## The task
Your answer is the lines below, exactly, from the one that contains "Lemma raw_hint_cases l" through the one that contains "intros (a &", both included.

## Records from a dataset
────────────────────
Lemma first_value_runs (o : bool) comma g g' v v' ts pre opre rest out : length opre = length pre -> gap g g' -> hujson v v' ->
  task_runs ((if o then [TValue true; TObjectColon] else [TValue false; ArrayAfter]) ++ ts) (between (pre ++ g) (opre ++ g') (v ++ rest)) out -> task_runs (Next o comma :: ts) (between pre opre (g ++ v ++ rest)) out.
Proof.
  intros Hl Hg Hv. apply task_runs_step. assert (next_step o comma (between pre opre (g ++ v ++ rest)) = Ok (if o then [TValue true; TObjectColon] else [TValue false; ArrayAfter], between (pre ++ g) (opre ++ g') (v ++ rest))) as Hs; [|by destruct o].
  unfold next_step. rewrite (extra_complete g g') by (done || by apply (hujson_stops v v')). cbn [result_bind]. rewrite rest_between. destruct (hujson_head v v' Hv) as (b & t & -> & Hb). cbn [app peek_is].
  apply orb_false_iff in Hb as [H1 H2]. rewrite Z.eqb_sym. by destruct o; rewrite ?H1, ?H2.
Qed.

Lemma after_close_runs o ts pre opre rest out : length opre = length pre -> task_runs ts (between (pre ++ [closes o]) (opre ++ [closes o]) rest) out -> task_runs (After o :: ts) (between pre opre (closes o :: rest)) out.
Proof.
  intros Hl. apply (task_runs_step _ _ _ [] (between (pre ++ [closes o]) (opre ++ [closes o]) rest)). assert (after_step o (between pre opre (closes o :: rest)) = Ok ([], between (pre ++ [closes o]) (opre ++ [closes o]) rest)) as Hs; [|by destruct o].
  unfold after_step. rewrite rest_between, advance_one. by destruct o.
Qed.

Lemma after_comma_runs o ts pre opre rest out : length opre = length pre -> task_runs (Next o (Some (length pre)) :: ts) (between (pre ++ [COMMA]) (opre ++ [COMMA]) rest) out -> task_runs (After o :: ts) (between pre opre (COMMA :: rest)) out.
Proof.
  intros Hl. apply (task_runs_step _ _ _ [Next o (Some (length pre))] (between (pre ++ [COMMA]) (opre ++ [COMMA]) rest)).
  assert (after_step o (between pre opre (COMMA :: rest)) = Ok ([Next o (Some (length pre))], between (pre ++ [COMMA]) (opre ++ [COMMA]) rest)) as Hs; [|by destruct o].
  unfold after_step. rewrite rest_between, advance_one, Z.eqb_refl. by destruct o.
Qed.

Lemma hujson_runs : (forall v v', hujson v v' -> value_run v v') /\ (forall o l l', items o l l' -> items_run o l l') /\ (forall o l l', item o l l' -> item_run o l l').
Proof.
  apply hujson_items_ind.
  - apply scalar_runs.
  - intros o k k' Hk g g' h h' name ts pre opre rest out Hg Hh Hl [Hst _] Hn Hr. eapply (open_value_runs o name g g' k k' h h'); [done|done|by apply gap_length|done|done| | |exact Hr].
    + destruct name; [|done]. by destruct (Hn eq_refl) as (chars & _ & E), o.
    + intros ts' rest' Hr'. apply (close_next_runs _ _ k k' _ _ _ (opre ++ g' ++ [opens o])); [apply gap_length in Hg; rewrite !length_app; cbn; lia|done..].
  - intros o k k' Hk IH g g' h h' name ts pre opre rest out Hg Hh Hl [Hst _] Hn Hr. eapply (open_value_runs o name g g' k k' h h'); [done|done|by apply (proj1 (proj2 hujson_length) o)|done|done| | |exact Hr].
    + destruct name; [|done]. by destruct (Hn eq_refl) as (chars & _ & E), o.
    + intros ts' rest' Hr'. apply IH; [apply gap_length in Hg; rewrite !length_app; cbn; lia|done].
  - intros o l l' Hl [IH _] comma ts pre opre rest out Hlen Hr. apply IH; [done|apply punct_ends; eauto|]. apply after_close_runs; [|norm_app; exact Hr].
    apply (proj2 (proj2 hujson_length)) in Hl. rewrite !length_app. lia.
  - intros o l l' g g' Hl [IH _] Hg comma ts pre opre rest out Hlen Hr. apply (proj2 (proj2 hujson_length)) in Hl. rewrite <-app_assoc. apply IH; [done|apply punct_ends; auto|].
    apply after_comma_runs; [rewrite !length_app; lia|]. apply (close_next_runs _ _ g g' _ _ _ ((opre ++ l') ++ [SPACE])); [rewrite !length_app; cbn; lia|done| |norm_app; norm_app_in Hr; exact Hr].
    exists (opre ++ l'). split_and!; try done. rewrite !length_app. lia.
  - intros o l l' k k' Hl [IH _] Hk IHk comma ts pre opre rest out Hlen Hr. apply (proj2 (proj2 hujson_length)) in Hl. rewrite <-app_assoc. apply IH; [done|apply punct_ends; auto|].
    apply after_comma_runs; [rewrite !length_app; lia|]. apply IHk; [rewrite !length_app; cbn; lia|]. norm_app. norm_app_in Hr. exact Hr.
  - intros g g' v v' h h' Hg Hv IH Hh. split.
    + intros comma ts pre opre rest out Hl He Hr. norm_app. apply (first_value_runs false _ g g' v v'); [done..|]. cbn [app].
      apply (IH [] [] h h'); [constructor|done|apply gap_length in Hg; rewrite !length_app; lia|done|done|]. norm_app. norm_app_in Hr. exact Hr.
    + intros _ ts pre opre rest out Hl He Hr. norm_app. apply (IH g g' h h'); [done..|]. norm_app. norm_app_in Hr. exact Hr.
  - intros g g' s h h' l l' Hg Hs Hh Hl [_ IH]. split; [|done]. intros comma ts pre opre rest out Hlen He Hr. norm_app. assert (scalar s) as Hsc by by left. pose proof (gap_length _ _ Hg) as Hgl. pose proof (gap_length _ _ Hh) as Hhl.
    apply (first_value_runs true _ g g' s s); [done|done|by constructor|]. cbn [app].
    apply (scalar_runs s Hsc [] [] h h'); [constructor|done|rewrite !length_app; lia|apply punct_ends; auto|done|]. cbn [app].
    apply (task_runs_step _ _ _ [TValue false; ObjectAfter] (between (((pre ++ g) ++ s ++ h) ++ [COLON]) (((opre ++ g') ++ s ++ h') ++ [COLON]) (l ++ rest))).
    + cbn [task_step]. rewrite rest_between. rewrite Z.eqb_refl. by rewrite advance_one.
    + cbn [app]. apply IH; [done|rewrite !length_app; cbn; lia|done|]. norm_app. norm_app_in Hr. exact Hr.
Qed.

(** ** Standard JSON *)

Lemma blank_gap w : blank w -> gap w w.
Proof. induction 1; by constructor. Qed.

Lemma json_hujson :
  (forall d v, json d v -> hujson v v) /\ (forall d l, elements d l -> items false l l) /\ (forall d l, members d l -> items true l l) /\ (forall d l, member d l -> item true l l).
Proof.
  apply json_elements_members_ind; intros.
  - by constructor.
  - by apply (hu_empty false), blank_gap.
  - by apply (hu_container false).
  - by apply (hu_empty true), blank_gap.
  - by apply (hu_container true).
  - apply items_one. constructor; auto using blank_gap.
  - rewrite !(app_assoc v), !(app_assoc w). apply items_cons; [|done]. rewrite <-!app_assoc. constructor; auto using blank_gap.
  - by apply items_one.
  - by apply items_cons.
  - apply hu_member; auto using blank_gap. constructor; auto using blank_gap.
Qed.

(** What is left of an item or of the items of a container. *)
Definition item_left (o : bool) (l' : list Z) : Prop :=
  exists d, if o then member d l' else exists w v w', l' = w ++ v ++ w' /\ blank w /\ json d v /\ blank w'.
Definition items_left (o : bool) (l' : list Z) : Prop := exists d, if o then members d l' else elements d l'.

Lemma item_left_blank o l w : item_left o l -> blank w -> item_left o (l ++ w).
Proof.
  intros [d Hd] Hw. exists d. destruct o.
  - destruct Hd as [d g s w1 w2 v w' Hg Hs Hw1 Hw2 Hv Hw']. norm_app. apply member_of; auto using blank_app.
  - destruct Hd as (g & v & w' & -> & Hg & Hv & Hw'). exists g, v, (w' ++ w). split_and!; [by norm_app|done|done|by apply blank_app].
Qed.

Lemma item_left_one o l : item_left o l -> items_left o l.
Proof. intros [d Hd]. exists d. destruct o; [by apply members_one|]. destruct Hd as (g & v & w' & -> & ? & ? & ?). by apply elements_one. Qed.

Lemma item_left_cons o l k : item_left o l -> items_left o k -> items_left o (l ++ COMMA :: k).
Proof.
  intros [d Hd] [d' Hd']. exists (Nat.max d d'). destruct json_mono_all as (Hj & He & Hms & Hm). destruct o.
  - apply members_cons; [apply (Hm d); [done|lia]|apply (Hms d'); [done|lia]].
  - destruct Hd as (g & v & w' & -> & ? & ? & ?). norm_app. apply elements_cons; [done|apply (Hj d); [done|lia]|done|apply (He d'); [done|lia]].
Qed.

Lemma hujson_left : (forall v v', hujson v v' -> exists d, json d v') /\ (forall o l l', items o l l' -> items_left o l') /\ (forall o l l', item o l l' -> item_left o l').
Proof.
  apply hujson_items_ind.
  - intros l Hl. exists 0%nat. by constructor.
  - intros [] g g' Hg; exists 1%nat; apply gap_is_blank in Hg; by constructor.
  - intros [] l l' _ [d Hd]; exists (S d); by constructor.
  - intros o l l' _. apply item_left_one.
  - intros o l l' g g' _ Hl Hg. apply item_left_one, item_left_blank; [done|]. constructor; [done|by eapply gap_is_blank].
  - intros o l l' k k' _ Hl _ Hk. by apply item_left_cons.
  - intros g g' v v' h h' Hg _ [d Hv] Hh. exists d, g', v', h'. split_and!; try done; by eapply gap_is_blank.
  - intros g g' s h h' l l' Hg Hs Hh _ (d & w & v & w' & -> & Hw & Hv & Hw'). exists d. apply member_of; try done; by eapply gap_is_blank.
Qed.

(** A document: a value between gaps, and what is left of it. *)
Definition document (raw out : list Z) : Prop := exists g g' v v' h h', gap g g' /\ hujson v v' /\ gap h h' /\ raw = g ++ v ++ h /\ out = g' ++ v' ++ h'.

Lemma standardize_sound raw out : standardize raw = Ok out -> document raw out.
Proof.
  unfold standardize. destruct (task_loop _ _ _) as [r|] eqn:E.
  - cbn. intros ->. destruct (tasks_read (4 * length raw + 4)) as (Hv & _). destruct (Hv false [TEnd] [] [] raw out) as (g & g' & v & v' & h & h' & rest & f & -> & Hg & Hhu & Hh & _ & _ & Hr); [by split|].
    apply reaches_task in Hr as (f1 & pushed & p & -> & Hl & Hs & Hr). cbn [task_step] in Hs. rewrite rest_between in Hs. destruct rest; [|done]. injection Hs as <- <-. destruct f1; [done|]. injection Hr as <-.
    exists g, g', v, v', h, h'. split_and!; try done; [by rewrite app_nil_r|by rewrite app_nil_r].
  - apply task_loop_enough in E; [done|]. cbn. unfold rest_of. cbn. rewrite drop_0. lia.
Qed.
Record read_url (legacy : bool) (u : Url) : Prop := mkReadUrl {
  ru_scheme : u_scheme u = [] \/ scheme_text (u_scheme u) = true;
  ru_opaque : u_opaque u <> [] -> u_scheme u <> [] /\ begins [SLASH] (u_opaque u) = false /\ u_user u = None /\ u_host u = [] /\ u_path u = [] /\ u_omit_host u = false;
  ru_opaque_quiet : existsb structural (u_opaque u) = false;
  ru_user : user_ok (u_user u);
  ru_host : exists t, bytes_ok t /\ parse_host legacy (u_scheme u) t = Ok (u_host u);
  ru_host_bytes : bytes_ok (u_host u);
  ru_path : bytes_ok (u_path u);
  ru_hint : hint_ok (u_path u) (u_raw_path u) InPath;
  ru_raw : u_raw_path u = [] \/ unescape (u_raw_path u) InPath = Ok (u_path u);
  ru_raw_quiet : existsb structural (u_raw_path u) = false;
  ru_absolute : u_scheme u <> [] \/ u_host u <> [] \/ u_user u <> None -> (u_path u = [] \/ begins [SLASH] (u_path u) = true) /\ (u_raw_path u = [] \/ begins [SLASH] (u_raw_path u) = true);
  ru_query : existsb control (u_raw_query u) = false /\ HASH ∉ u_raw_query u;
  ru_force : u_force_query u = true -> u_raw_query u = [];
  ru_omit : u_omit_host u = true -> u_scheme u <> [] /\ u_host u = [] /\ u_user u = None /\ begins [SLASH] (u_path u) = true;
}.

Lemma quiet_spec l : existsb structural l = false <-> existsb control l = false /\ QUESTION ∉ l /\ HASH ∉ l.
Proof.
  induction l as [|b l IH]; cbn [existsb]; [split; [intros _; split_and!; [done|apply not_elem_of_nil..]|done]|]. rewrite !not_elem_of_cons, !orb_false_iff, IH. unfold structural, control. rewrite !orb_false_iff, !Z.eqb_neq. naive_solver.
Qed.

Lemma unescape_hd l h : unescape (SLASH :: l) InPath = Ok h -> begins [SLASH] h = true.
Proof. cbn [unescape]. by intros (r & _ & ->)%result_map_Ok. Qed.

Lemma raw_hint_cases l d m : raw_hint l d m = [] \/ raw_hint l d m = l.
Proof. unfold raw_hint. repeat case_match; auto. Qed.

Lemma parse_host_bytes legacy sch t h : bytes_ok t -> parse_host legacy sch t = Ok h -> bytes_ok h.
Proof.
  intros Ht. unfold parse_host. destruct (cut_last OPEN t) as [[[|] rest]|] eqn:Eo; [|done|destruct (valid_port _); [by apply unescape_bytes|done]].
  apply cut_last_some in Eo as [-> _]. apply Forall_cons in Ht as [_ Ht]. unfold parse_literal. destruct (cut_last CLOSE rest) as [[hostname port]|] eqn:Ec; [|done]. apply cut_last_some in Ec as [-> _].
  destruct (valid_port port) eqn:Hv; [|done]. cbn [negb]. rewrite port_unescape by done. cbn [result_bind]. apply bytes_ok_app in Ht as [Ht _]. intros (hn & Hu & E)%result_bind_Ok. destruct (literal_ok hn); [|done]. injection E as <-.
  apply Forall_cons. split; [done|]. apply bytes_ok_app. split.
  - revert Hu. unfold unescape_literal. destruct (cut_zone hostname) as [[p z]|] eqn:Ez; [|by apply unescape_bytes]. apply cut_zone_some in Ez as [-> _]. apply bytes_ok_app in Ht as [Hp Hz].
    intros (a & Ea & (b & Eb & [= <-])%result_bind_Ok)%result_bind_Ok. apply bytes_ok_app. split; [exact (unescape_bytes _ _ _ Hp Ea)|exact (unescape_bytes _ _ _ Hz Eb)].
  - apply Forall_cons. split; [done|]. eapply Forall_impl; [by apply port_plain|]. by intros ? (_ & ? & _).
Qed.

Lemma authority_reads legacy sch t user host : bytes_ok t -> authority_parts legacy sch t = Ok (user, host) ->
  user_ok user /\ (exists t, bytes_ok t /\ parse_host legacy sch t = Ok host) /\ bytes_ok host.
Proof.
  intros Ht. unfold authority_parts. destruct (cut_last AT t) as [[ui h]|] eqn:Ea.
  - apply cut_last_some in Ea as [-> _]. apply bytes_ok_app in Ht as [Hui [_ Hh]%Forall_cons]. intros (host' & Eh & (us & Eu & [= <- <-])%result_bind_Ok)%result_bind_Ok.
    split; [|split; [by exists h|exact (parse_host_bytes _ _ _ _ Hh Eh)]]. revert Eu. unfold parse_userinfo. destruct (forallb _ _); [|done]. cbn [negb]. destruct (cut_first COLON ui) as [[n p]|] eqn:Ec.
    + apply cut_first_some in Ec as [-> _]. apply bytes_ok_app in Hui as [Hn [_ Hp]%Forall_cons]. intros (n' & En & (p' & Ep & [= <-])%result_bind_Ok)%result_bind_Ok. split; [exact (unescape_bytes _ _ _ Hn En)|exact (unescape_bytes _ _ _ Hp Ep)].
    + intros (n' & En & [= <-])%result_bind_Ok. split; [exact (unescape_bytes _ _ _ Hui En)|by constructor].
  - intros (host' & Eh & [= <- <-])%result_bind_Ok. split; [done|]. split; [by exists t|exact (parse_host_bytes _ _ _ _ Ht Eh)].
Qed.

Lemma path_reads (sch host : list Z) (user : option User) path decoded : bytes_ok path -> existsb structural path = false -> unescape path InPath = Ok decoded ->
  (sch <> [] \/ host <> [] \/ user <> None -> path = [] \/ begins [SLASH] path = true) ->
  bytes_ok decoded /\ hint_ok decoded (raw_hint path decoded InPath) InPath /\
  (raw_hint path decoded InPath = [] \/ unescape (raw_hint path decoded InPath) InPath = Ok decoded) /\ existsb structural (raw_hint path decoded InPath) = false /\
  (sch <> [] \/ host <> [] \/ user <> None -> (decoded = [] \/ begins [SLASH] decoded = true) /\ (raw_hint path decoded InPath = [] \/ begins [SLASH] (raw_hint path decoded InPath) = true)).
Proof.
  intros Hb Hq Hu Ha. destruct (raw_hint_cases path decoded InPath) as [E|E]; (split; [exact (unescape_bytes _ _ _ Hb Hu)|split; [apply raw_hint_ok|]]); rewrite E; (split_and!; [auto..|]).
  all: intros Hs; destruct (Ha Hs) as [->|Hp]; [injection Hu as <-; auto|]; apply begins_spec in Hp as [r ->]; apply unescape_hd in Hu; auto.
Qed.

(** The part of the text after the scheme. *)
Definition clean_text (l : list Z) : Prop := bytes_ok l /\ existsb control l = false /\ HASH ∉ l.

Lemma clean_app l k : clean_text (l ++ k) <-> clean_text l /\ clean_text k.
Proof. unfold clean_text. rewrite bytes_ok_app, existsb_app, orb_false_iff, not_elem_of_app. naive_solver. Qed.

Lemma clean_cons b l : clean_text (b :: l) -> clean_text l.
Proof. change (b :: l) with ([b] ++ l). by intros [_ ?]%clean_app. Qed.

Lemma clean_nil : clean_text [].
Proof. split_and!; [by constructor|done|apply not_elem_of_nil]. Qed.

Lemma clean_quiet l : clean_text l -> QUESTION ∉ l -> existsb structural l = false.
Proof. intros (_ & ? & ?) ?. by apply quiet_spec. Qed.

Lemma clean_span l : clean_text l -> clean_text (span_slash l).1 /\ clean_text (span_slash l).2.
Proof. destruct (span_slash_spec l) as (E & _). intros Hl. rewrite E in Hl. by apply clean_app. Qed.

Lemma scheme_parts raw s rest : clean_text raw -> scheme raw = Ok (s, rest) -> clean_text rest /\ (map lower s = [] \/ scheme_text (map lower s) = true).
Proof.
  intros Hc [[-> ->]|[Hs ->]]%scheme_reads; [by split; [|left]|]. apply clean_app in Hc as [_ Hc%clean_cons]. by split; [|right].
Qed.

Lemma query_parts l rest force query : clean_text l -> split_query l = (rest, force, query) ->
  clean_text rest /\ QUESTION ∉ rest /\ (existsb control query = false /\ HASH ∉ query) /\ (force = true -> query = []).
Proof.
  intros Hc (-> & Hq & Hf)%split_query_spec. apply clean_app in Hc as [Hr Hc]. split_and!; [done..| | |done].
  all: unfold query_text in Hc; destruct force; cbn [orb] in Hc; [rewrite Hf by done; first [done|apply not_elem_of_nil]|]; destruct query as [|c q]; [first [done|apply not_elem_of_nil]|]; by apply clean_cons in Hc as (_ & ? & ?).
Qed.

Lemma parse_inner_reads legacy raw u : clean_text raw -> parse_inner legacy raw = Ok u -> read_url legacy u /\ u_fragment u = [] /\ u_raw_fragment u = [].
Proof.
  intros Hc. unfold parse_inner. destruct (existsb _ raw); [done|]. assert (exists t, bytes_ok t /\ forall sch, parse_host legacy sch t = Ok []) as Hempty by (exists []; split; [by constructor|done]). destruct Hempty as (t0 & Ht0 & Hp0).
  case_bool_decide as Estar.
  { intros [= <-]. split; [|done]. split; cbn; try done; [by left|by exists t0|by constructor|repeat constructor; done|by left|by left|naive_solver|split; [done|apply not_elem_of_nil]]. }
  intros ([s rest0] & Es & E)%result_bind_Ok. destruct (scheme_parts _ _ _ Hc Es) as [Hc0 Hs]. revert E. generalize dependent (map lower s). clear Es. intros sch Hs.
  destruct (split_query rest0) as [[rest force] query] eqn:Eq. unfold parse_rest. destruct (query_parts _ _ _ _ Hc0 Eq) as (Hr & Hq & Hquery & Hforce). pose proof (clean_quiet rest Hr Hq) as Hquiet. clear Eq.
  destruct (negb (begins [SLASH] rest) && negb (is_nil sch)) eqn:Eo.
  { intros [= <-]. apply andb_prop in Eo as [Eb%negb_true_iff En]. split; [|done].
    split; cbn; try done; [by destruct sch|by exists t0|by constructor|by constructor|by left|by left|intros _; split; by left]. }
  destruct (negb (begins [SLASH] rest) && one_of COLON _) eqn:Ec; [done|]. clear Ec.
  intros ([[[user host] path] omit] & Ea & (decoded & Ed & [= <-])%result_bind_Ok)%result_bind_Ok.
  assert (clean_text path /\ QUESTION ∉ path /\ user_ok user /\ (exists t, bytes_ok t /\ parse_host legacy sch t = Ok host) /\ bytes_ok host /\
          (sch <> [] \/ host <> [] \/ user <> None -> path = [] \/ begins [SLASH] path = true) /\ (omit = true -> sch <> [] /\ host = [] /\ user = None /\ begins [SLASH] path = true)) as (Hcp & Hqp & Hu & Hh & Hhb & Habs & Homit).
  { destruct (reads_authority sch rest) eqn:Er.
    - apply andb_prop in Er as [_ [r ->]%begins_spec]. change (text "//") with [SLASH; SLASH] in *. cbn [drop app] in *. rewrite ?drop_0 in Ea. do 2 apply clean_cons in Hr. destruct (span_slash_spec r) as (Er & _ & Hsl). destruct (clean_span r Hr) as [Hca Hcp].
      destruct (span_slash r) as [authority path']. cbn [fst snd] in *. apply result_bind_Ok in Ea as ([user' host'] & Ea & [= <- <- <- <-]). destruct (authority_reads _ _ _ _ _ (proj1 Hca) Ea) as (? & ? & ?).
      split_and!; [done| |done..]. rewrite Er in Hq. set_solver.
    - injection Ea as <- <- <- <-. split_and!; [done..|by exists t0|by constructor| |].
      + intros [Hn|[?|?]]; [|done..]. right. destruct (begins [SLASH] rest); [done|]. by destruct sch.
      + intros [Hn Hb]%andb_prop. split_and!; [by destruct sch|done..]. }
  destruct (path_reads sch host user path decoded (proj1 Hcp) (clean_quiet _ Hcp Hqp) Ed Habs) as (Hbd & Hhint & Hraw & Hrq & Habs').
  split; [|done]. split; cbn; try done. intros Ho. destruct (Homit Ho) as (? & ? & ? & [r ->]%begins_spec). split_and!; [done..|]. by apply unescape_hd in Ed.
Qed.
────────────────────
## Result
Lemma raw_hint_cases l d m : raw_hint l d m = [] \/ raw_hint l d m = l.
Proof. unfold raw_hint. repeat case_match; auto. Qed.

Lemma parse_host_bytes legacy sch t h : bytes_ok t -> parse_host legacy sch t = Ok h -> bytes_ok h.
Proof.
  intros Ht. unfold parse_host. destruct (cut_last OPEN t) as [[[|] rest]|] eqn:Eo; [|done|destruct (valid_port _); [by apply unescape_bytes|done]].
  apply cut_last_some in Eo as [-> _]. apply Forall_cons in Ht as [_ Ht]. unfold parse_literal. destruct (cut_last CLOSE rest) as [[hostname port]|] eqn:Ec; [|done]. apply cut_last_some in Ec as [-> _].
  destruct (valid_port port) eqn:Hv; [|done]. cbn [negb]. rewrite port_unescape by done. cbn [result_bind]. apply bytes_ok_app in Ht as [Ht _]. intros (hn & Hu & E)%result_bind_Ok. destruct (literal_ok hn); [|done]. injection E as <-.
  apply Forall_cons. split; [done|]. apply bytes_ok_app. split.
  - revert Hu. unfold unescape_literal. destruct (cut_zone hostname) as [[p z]|] eqn:Ez; [|by apply unescape_bytes]. apply cut_zone_some in Ez as [-> _]. apply bytes_ok_app in Ht as [Hp Hz].
    intros (a & Ea & (b & Eb & [= <-])%result_bind_Ok)%result_bind_Ok. apply bytes_ok_app. split; [exact (unescape_bytes _ _ _ Hp Ea)|exact (unescape_bytes _ _ _ Hz Eb)].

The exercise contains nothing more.